*WORK REQUIRED*
Given the material below, output exactly the lines from the line with "Fixpoint munmap_loop (fuel" to the line with "let e := (b", both ends included, and no other lines.

# # # # #

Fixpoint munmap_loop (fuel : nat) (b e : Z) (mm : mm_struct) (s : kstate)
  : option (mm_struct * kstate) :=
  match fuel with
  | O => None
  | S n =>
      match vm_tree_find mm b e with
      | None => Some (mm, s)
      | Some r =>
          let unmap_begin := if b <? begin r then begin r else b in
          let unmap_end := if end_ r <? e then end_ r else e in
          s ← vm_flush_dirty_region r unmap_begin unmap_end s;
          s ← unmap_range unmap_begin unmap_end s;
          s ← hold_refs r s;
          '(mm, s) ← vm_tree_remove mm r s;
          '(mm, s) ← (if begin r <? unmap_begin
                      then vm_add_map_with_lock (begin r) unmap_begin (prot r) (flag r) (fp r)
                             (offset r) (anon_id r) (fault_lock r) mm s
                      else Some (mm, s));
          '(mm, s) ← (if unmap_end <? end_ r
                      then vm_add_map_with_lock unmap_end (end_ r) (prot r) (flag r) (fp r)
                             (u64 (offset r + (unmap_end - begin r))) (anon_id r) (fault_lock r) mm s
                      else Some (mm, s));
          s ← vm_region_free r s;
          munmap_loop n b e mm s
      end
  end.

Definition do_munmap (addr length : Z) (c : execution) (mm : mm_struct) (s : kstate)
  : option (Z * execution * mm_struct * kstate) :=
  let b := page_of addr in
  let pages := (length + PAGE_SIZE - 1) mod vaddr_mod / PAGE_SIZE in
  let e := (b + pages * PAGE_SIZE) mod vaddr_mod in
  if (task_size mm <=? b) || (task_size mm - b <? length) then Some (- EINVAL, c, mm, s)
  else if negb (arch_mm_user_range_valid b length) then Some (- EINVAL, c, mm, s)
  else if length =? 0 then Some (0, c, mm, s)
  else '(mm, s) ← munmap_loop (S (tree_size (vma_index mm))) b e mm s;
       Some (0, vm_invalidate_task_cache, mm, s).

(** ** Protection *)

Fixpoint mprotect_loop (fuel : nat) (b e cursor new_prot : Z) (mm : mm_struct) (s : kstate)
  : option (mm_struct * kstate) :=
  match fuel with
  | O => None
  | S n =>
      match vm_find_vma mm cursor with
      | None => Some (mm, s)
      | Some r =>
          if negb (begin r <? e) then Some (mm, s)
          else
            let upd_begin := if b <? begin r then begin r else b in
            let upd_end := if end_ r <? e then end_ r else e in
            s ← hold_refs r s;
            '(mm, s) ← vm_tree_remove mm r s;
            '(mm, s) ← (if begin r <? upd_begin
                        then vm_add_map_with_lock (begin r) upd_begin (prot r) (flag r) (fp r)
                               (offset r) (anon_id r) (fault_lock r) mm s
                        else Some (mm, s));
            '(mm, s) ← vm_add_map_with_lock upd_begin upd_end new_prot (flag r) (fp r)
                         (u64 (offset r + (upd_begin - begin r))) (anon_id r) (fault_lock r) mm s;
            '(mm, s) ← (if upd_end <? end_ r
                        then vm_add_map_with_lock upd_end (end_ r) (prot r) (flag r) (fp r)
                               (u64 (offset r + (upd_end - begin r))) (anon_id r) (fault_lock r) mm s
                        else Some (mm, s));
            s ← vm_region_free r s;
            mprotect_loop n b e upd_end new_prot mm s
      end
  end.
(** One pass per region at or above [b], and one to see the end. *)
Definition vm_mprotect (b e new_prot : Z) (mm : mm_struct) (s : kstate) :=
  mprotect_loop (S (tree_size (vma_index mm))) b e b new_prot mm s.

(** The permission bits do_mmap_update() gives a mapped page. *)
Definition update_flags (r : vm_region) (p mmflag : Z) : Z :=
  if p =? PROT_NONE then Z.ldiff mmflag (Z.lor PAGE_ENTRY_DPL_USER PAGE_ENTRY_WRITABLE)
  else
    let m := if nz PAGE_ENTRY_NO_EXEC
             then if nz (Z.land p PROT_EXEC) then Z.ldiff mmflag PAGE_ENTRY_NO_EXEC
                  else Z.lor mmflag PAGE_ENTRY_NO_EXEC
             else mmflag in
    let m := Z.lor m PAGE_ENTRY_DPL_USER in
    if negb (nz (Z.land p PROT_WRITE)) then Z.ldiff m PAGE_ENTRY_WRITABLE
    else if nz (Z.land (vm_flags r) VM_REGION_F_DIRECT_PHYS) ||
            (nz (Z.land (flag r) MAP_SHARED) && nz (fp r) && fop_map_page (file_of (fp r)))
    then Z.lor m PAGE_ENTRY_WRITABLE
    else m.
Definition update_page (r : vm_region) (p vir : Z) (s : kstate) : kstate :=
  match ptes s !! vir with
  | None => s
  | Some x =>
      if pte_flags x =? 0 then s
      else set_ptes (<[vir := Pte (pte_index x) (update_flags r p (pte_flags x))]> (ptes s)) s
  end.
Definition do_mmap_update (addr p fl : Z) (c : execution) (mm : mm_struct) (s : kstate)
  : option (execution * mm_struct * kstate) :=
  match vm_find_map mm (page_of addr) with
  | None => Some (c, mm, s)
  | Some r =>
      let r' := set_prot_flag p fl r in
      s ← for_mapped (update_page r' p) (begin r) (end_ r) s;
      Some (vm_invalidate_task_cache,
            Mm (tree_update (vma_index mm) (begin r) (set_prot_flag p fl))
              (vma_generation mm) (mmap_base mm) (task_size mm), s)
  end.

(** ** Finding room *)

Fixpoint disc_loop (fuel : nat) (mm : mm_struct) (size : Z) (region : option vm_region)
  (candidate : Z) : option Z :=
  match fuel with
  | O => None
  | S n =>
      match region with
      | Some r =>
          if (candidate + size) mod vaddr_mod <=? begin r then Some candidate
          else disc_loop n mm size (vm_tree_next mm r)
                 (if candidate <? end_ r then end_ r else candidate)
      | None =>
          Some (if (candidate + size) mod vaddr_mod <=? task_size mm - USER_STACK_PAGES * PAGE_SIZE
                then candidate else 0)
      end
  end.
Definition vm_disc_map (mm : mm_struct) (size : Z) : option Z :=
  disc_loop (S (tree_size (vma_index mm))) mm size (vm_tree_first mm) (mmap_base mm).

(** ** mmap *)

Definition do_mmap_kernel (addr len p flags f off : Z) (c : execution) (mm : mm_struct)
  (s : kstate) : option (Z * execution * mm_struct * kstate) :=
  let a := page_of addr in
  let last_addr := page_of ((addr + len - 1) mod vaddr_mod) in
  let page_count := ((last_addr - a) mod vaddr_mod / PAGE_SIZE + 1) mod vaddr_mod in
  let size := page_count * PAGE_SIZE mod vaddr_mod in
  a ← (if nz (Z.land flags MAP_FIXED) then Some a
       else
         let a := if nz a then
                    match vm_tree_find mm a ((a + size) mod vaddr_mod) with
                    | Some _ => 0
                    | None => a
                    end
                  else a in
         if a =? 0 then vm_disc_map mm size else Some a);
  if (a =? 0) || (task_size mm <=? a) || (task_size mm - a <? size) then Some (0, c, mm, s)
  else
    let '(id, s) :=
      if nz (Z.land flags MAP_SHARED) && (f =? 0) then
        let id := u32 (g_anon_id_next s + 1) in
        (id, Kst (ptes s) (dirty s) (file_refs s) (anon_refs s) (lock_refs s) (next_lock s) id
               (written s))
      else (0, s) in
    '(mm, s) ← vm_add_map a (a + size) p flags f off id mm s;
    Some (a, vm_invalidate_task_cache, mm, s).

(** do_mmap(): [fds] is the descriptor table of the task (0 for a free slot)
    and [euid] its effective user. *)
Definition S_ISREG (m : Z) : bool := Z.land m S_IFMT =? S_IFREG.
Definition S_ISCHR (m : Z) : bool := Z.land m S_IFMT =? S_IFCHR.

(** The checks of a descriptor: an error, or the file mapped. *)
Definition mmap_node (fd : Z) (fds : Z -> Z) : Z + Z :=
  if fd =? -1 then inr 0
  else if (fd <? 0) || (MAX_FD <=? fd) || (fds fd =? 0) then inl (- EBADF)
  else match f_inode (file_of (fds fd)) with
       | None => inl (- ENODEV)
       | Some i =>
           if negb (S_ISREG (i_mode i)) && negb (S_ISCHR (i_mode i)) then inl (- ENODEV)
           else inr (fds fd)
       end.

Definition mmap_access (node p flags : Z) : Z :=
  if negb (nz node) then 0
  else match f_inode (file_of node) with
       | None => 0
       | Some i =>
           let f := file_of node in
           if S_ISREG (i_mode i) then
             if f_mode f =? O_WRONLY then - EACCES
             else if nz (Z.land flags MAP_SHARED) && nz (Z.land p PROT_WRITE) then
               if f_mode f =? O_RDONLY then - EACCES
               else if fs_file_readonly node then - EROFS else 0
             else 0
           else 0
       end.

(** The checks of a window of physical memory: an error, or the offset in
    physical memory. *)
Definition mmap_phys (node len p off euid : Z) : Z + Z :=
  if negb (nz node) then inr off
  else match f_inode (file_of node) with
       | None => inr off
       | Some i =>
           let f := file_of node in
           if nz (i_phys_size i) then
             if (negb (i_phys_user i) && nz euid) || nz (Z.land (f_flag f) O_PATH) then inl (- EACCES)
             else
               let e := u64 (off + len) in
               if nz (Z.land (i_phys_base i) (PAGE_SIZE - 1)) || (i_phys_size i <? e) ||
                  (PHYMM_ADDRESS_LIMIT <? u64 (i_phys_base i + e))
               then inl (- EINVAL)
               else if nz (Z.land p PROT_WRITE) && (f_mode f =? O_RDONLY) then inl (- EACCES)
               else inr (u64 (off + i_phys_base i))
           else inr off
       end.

# # # # #

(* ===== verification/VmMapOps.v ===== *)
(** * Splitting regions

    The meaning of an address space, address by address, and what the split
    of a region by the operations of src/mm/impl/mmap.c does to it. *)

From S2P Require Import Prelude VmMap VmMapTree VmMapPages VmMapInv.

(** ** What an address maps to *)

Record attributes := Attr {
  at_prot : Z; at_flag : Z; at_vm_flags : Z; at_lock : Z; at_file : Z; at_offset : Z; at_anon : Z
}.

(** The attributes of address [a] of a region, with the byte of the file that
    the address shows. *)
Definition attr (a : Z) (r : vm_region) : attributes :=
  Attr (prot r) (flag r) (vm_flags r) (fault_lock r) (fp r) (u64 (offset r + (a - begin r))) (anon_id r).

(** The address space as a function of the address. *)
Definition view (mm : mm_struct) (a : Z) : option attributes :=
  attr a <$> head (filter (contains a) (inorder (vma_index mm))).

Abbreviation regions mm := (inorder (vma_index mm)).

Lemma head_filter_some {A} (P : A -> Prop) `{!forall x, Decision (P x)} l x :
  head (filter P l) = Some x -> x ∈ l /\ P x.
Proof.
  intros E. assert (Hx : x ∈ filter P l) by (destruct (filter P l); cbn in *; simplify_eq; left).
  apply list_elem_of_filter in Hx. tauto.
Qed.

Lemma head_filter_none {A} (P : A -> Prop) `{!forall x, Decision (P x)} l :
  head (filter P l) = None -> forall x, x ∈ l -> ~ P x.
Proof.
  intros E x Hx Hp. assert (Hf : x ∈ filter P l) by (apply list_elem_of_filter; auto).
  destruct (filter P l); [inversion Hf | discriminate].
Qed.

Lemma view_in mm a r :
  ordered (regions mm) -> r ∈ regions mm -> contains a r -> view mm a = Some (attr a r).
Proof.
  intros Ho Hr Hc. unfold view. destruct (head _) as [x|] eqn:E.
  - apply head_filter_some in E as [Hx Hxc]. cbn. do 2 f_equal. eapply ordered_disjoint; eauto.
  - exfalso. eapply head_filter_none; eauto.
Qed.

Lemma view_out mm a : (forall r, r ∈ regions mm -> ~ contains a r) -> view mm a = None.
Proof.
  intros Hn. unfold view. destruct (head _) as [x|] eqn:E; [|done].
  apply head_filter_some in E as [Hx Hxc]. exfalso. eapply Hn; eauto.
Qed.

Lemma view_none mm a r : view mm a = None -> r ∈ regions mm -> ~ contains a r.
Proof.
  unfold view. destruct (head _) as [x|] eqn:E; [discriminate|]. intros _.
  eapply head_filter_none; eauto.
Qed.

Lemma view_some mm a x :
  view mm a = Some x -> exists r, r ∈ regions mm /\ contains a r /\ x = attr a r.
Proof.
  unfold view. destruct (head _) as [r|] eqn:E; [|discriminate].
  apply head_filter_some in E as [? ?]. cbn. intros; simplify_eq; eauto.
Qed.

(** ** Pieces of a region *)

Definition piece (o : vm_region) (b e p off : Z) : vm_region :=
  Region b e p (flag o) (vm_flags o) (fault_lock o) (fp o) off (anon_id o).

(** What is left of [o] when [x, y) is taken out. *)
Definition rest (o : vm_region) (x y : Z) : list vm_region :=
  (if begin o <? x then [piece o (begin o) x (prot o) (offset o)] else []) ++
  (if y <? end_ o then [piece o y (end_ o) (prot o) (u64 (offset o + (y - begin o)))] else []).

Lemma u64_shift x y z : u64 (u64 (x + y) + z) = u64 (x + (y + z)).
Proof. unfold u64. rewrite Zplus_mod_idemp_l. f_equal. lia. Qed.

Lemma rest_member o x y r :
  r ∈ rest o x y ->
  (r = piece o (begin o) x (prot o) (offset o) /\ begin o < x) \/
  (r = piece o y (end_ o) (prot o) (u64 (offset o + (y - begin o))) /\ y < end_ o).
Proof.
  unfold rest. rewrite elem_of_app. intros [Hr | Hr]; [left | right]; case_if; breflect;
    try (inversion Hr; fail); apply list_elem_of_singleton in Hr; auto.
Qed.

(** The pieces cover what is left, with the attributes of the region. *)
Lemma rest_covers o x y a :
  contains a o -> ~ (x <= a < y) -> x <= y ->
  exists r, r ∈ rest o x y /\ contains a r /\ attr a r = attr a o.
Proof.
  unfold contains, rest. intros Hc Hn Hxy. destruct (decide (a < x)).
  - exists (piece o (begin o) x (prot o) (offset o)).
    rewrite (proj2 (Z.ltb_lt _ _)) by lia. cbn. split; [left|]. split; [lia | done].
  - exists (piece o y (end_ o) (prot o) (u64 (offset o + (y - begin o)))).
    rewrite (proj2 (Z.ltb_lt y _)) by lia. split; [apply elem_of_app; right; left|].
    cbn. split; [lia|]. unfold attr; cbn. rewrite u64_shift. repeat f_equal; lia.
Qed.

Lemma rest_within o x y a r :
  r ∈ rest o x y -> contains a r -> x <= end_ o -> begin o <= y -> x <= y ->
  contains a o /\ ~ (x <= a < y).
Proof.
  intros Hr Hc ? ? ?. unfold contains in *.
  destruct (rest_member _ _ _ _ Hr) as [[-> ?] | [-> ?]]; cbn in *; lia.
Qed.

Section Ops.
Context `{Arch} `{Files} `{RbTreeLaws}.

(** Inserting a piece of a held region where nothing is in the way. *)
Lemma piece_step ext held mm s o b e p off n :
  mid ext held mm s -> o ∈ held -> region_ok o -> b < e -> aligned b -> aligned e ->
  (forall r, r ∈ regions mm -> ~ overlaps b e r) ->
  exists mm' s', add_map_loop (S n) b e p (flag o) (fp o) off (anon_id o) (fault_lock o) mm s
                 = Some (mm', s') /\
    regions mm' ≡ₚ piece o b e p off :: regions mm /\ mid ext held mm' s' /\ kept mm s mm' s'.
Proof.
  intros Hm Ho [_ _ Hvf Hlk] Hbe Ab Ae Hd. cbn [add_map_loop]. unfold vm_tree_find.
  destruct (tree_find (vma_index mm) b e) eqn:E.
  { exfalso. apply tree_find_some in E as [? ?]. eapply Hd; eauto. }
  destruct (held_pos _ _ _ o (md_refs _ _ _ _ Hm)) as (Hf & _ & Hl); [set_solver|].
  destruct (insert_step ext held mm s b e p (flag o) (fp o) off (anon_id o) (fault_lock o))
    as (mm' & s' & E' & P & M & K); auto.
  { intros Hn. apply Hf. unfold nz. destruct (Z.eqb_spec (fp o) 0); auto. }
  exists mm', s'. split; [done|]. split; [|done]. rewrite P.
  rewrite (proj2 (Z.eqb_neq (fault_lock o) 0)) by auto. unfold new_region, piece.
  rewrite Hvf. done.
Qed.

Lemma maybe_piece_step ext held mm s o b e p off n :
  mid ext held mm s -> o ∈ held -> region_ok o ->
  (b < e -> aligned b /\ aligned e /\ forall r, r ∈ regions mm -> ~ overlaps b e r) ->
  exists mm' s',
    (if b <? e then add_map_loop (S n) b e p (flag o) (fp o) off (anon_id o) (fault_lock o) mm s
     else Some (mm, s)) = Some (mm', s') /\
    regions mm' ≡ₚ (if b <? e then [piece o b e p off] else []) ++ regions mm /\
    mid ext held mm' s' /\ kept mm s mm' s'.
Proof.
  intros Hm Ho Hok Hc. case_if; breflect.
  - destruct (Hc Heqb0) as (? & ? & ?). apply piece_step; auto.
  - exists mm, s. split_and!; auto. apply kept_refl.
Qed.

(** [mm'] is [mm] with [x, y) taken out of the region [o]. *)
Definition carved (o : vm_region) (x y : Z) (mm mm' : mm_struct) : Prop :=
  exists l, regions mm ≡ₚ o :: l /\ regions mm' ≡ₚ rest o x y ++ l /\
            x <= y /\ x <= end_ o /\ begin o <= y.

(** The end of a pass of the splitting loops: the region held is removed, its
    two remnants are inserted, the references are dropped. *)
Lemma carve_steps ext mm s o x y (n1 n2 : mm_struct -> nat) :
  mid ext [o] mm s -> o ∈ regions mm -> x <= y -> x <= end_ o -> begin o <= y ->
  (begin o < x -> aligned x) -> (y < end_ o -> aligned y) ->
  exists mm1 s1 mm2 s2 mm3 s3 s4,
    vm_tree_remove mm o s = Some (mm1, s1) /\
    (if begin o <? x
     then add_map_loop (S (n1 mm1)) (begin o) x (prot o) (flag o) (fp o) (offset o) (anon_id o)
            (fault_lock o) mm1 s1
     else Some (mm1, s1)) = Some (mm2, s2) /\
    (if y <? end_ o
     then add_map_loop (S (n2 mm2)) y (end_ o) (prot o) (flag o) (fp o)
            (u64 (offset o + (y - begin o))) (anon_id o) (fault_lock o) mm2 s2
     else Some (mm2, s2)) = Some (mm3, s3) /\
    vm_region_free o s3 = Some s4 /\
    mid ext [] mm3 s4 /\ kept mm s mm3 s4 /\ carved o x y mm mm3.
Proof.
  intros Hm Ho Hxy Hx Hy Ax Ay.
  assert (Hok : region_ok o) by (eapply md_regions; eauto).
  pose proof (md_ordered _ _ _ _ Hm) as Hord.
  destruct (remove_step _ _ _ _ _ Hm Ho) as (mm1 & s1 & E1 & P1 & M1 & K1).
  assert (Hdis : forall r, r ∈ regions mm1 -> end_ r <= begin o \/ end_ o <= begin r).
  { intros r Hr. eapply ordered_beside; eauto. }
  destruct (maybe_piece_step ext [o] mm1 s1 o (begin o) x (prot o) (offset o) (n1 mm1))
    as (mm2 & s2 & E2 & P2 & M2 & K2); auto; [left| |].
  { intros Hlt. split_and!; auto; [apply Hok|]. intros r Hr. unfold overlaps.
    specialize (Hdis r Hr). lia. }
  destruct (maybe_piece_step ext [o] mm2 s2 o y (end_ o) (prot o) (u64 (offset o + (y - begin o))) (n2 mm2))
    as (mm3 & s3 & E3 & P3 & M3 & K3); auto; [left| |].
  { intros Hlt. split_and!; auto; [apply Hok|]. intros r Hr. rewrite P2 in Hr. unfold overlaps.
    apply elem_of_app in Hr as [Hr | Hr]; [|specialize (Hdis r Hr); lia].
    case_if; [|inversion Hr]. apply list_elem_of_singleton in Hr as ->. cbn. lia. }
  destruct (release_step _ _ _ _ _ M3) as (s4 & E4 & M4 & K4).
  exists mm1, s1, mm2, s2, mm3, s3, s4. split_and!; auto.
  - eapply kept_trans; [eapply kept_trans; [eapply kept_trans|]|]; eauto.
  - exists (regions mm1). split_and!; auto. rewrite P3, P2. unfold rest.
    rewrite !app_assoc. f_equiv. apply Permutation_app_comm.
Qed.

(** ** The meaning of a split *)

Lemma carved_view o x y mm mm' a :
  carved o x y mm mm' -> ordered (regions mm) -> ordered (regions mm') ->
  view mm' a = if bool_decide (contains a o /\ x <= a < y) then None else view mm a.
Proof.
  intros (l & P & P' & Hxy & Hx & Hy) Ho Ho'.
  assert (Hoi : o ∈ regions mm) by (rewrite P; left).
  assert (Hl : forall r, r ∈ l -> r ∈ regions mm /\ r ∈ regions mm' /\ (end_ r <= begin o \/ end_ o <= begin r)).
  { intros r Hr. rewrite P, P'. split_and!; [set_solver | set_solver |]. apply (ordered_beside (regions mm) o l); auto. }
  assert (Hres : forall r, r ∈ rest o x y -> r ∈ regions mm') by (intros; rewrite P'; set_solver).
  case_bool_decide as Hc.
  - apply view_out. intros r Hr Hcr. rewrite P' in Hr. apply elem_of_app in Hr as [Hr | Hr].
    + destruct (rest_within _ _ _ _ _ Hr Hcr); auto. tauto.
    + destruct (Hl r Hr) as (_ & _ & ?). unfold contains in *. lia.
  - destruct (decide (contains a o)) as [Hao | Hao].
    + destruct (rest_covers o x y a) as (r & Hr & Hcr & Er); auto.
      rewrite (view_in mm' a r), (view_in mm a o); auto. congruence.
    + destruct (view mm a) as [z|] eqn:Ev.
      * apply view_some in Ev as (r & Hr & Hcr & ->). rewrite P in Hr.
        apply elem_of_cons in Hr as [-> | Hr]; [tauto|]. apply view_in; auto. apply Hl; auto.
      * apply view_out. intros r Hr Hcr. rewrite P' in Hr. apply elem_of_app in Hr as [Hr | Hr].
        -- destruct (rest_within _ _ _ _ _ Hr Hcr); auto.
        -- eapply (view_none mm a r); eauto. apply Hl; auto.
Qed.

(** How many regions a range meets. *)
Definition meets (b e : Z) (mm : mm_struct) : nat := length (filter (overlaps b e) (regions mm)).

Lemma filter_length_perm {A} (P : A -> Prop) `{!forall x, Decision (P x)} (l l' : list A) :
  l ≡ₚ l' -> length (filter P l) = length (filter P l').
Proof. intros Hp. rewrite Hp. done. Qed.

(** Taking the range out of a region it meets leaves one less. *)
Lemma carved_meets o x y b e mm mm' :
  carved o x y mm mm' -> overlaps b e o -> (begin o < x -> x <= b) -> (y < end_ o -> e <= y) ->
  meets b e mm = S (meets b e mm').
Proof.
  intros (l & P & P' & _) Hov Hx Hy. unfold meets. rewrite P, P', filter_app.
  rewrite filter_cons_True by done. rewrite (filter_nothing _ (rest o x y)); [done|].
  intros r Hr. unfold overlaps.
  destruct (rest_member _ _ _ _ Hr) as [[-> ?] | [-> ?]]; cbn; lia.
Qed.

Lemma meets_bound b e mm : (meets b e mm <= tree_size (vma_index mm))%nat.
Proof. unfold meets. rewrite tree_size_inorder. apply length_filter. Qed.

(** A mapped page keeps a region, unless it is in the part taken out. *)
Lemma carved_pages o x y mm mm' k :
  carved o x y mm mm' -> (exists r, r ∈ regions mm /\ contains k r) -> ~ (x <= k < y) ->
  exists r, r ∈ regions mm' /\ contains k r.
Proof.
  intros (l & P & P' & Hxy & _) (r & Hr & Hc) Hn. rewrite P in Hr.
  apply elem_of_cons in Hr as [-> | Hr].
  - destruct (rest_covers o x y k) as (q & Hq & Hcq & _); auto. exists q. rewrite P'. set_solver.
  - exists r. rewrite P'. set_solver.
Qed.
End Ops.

# # # # #

*ANSWER SECTION*
Fixpoint munmap_loop (fuel : nat) (b e : Z) (mm : mm_struct) (s : kstate)
  : option (mm_struct * kstate) :=
  match fuel with
  | O => None
  | S n =>
      match vm_tree_find mm b e with
      | None => Some (mm, s)
      | Some r =>
          let unmap_begin := if b <? begin r then begin r else b in
          let unmap_end := if end_ r <? e then end_ r else e in
          s ← vm_flush_dirty_region r unmap_begin unmap_end s;
          s ← unmap_range unmap_begin unmap_end s;
          s ← hold_refs r s;
          '(mm, s) ← vm_tree_remove mm r s;
          '(mm, s) ← (if begin r <? unmap_begin
                      then vm_add_map_with_lock (begin r) unmap_begin (prot r) (flag r) (fp r)
                             (offset r) (anon_id r) (fault_lock r) mm s
                      else Some (mm, s));
          '(mm, s) ← (if unmap_end <? end_ r
                      then vm_add_map_with_lock unmap_end (end_ r) (prot r) (flag r) (fp r)
                             (u64 (offset r + (unmap_end - begin r))) (anon_id r) (fault_lock r) mm s
                      else Some (mm, s));
          s ← vm_region_free r s;
          munmap_loop n b e mm s
      end
  end.

Definition do_munmap (addr length : Z) (c : execution) (mm : mm_struct) (s : kstate)
  : option (Z * execution * mm_struct * kstate) :=
  let b := page_of addr in
  let pages := (length + PAGE_SIZE - 1) mod vaddr_mod / PAGE_SIZE in
  let e := (b + pages * PAGE_SIZE) mod vaddr_mod in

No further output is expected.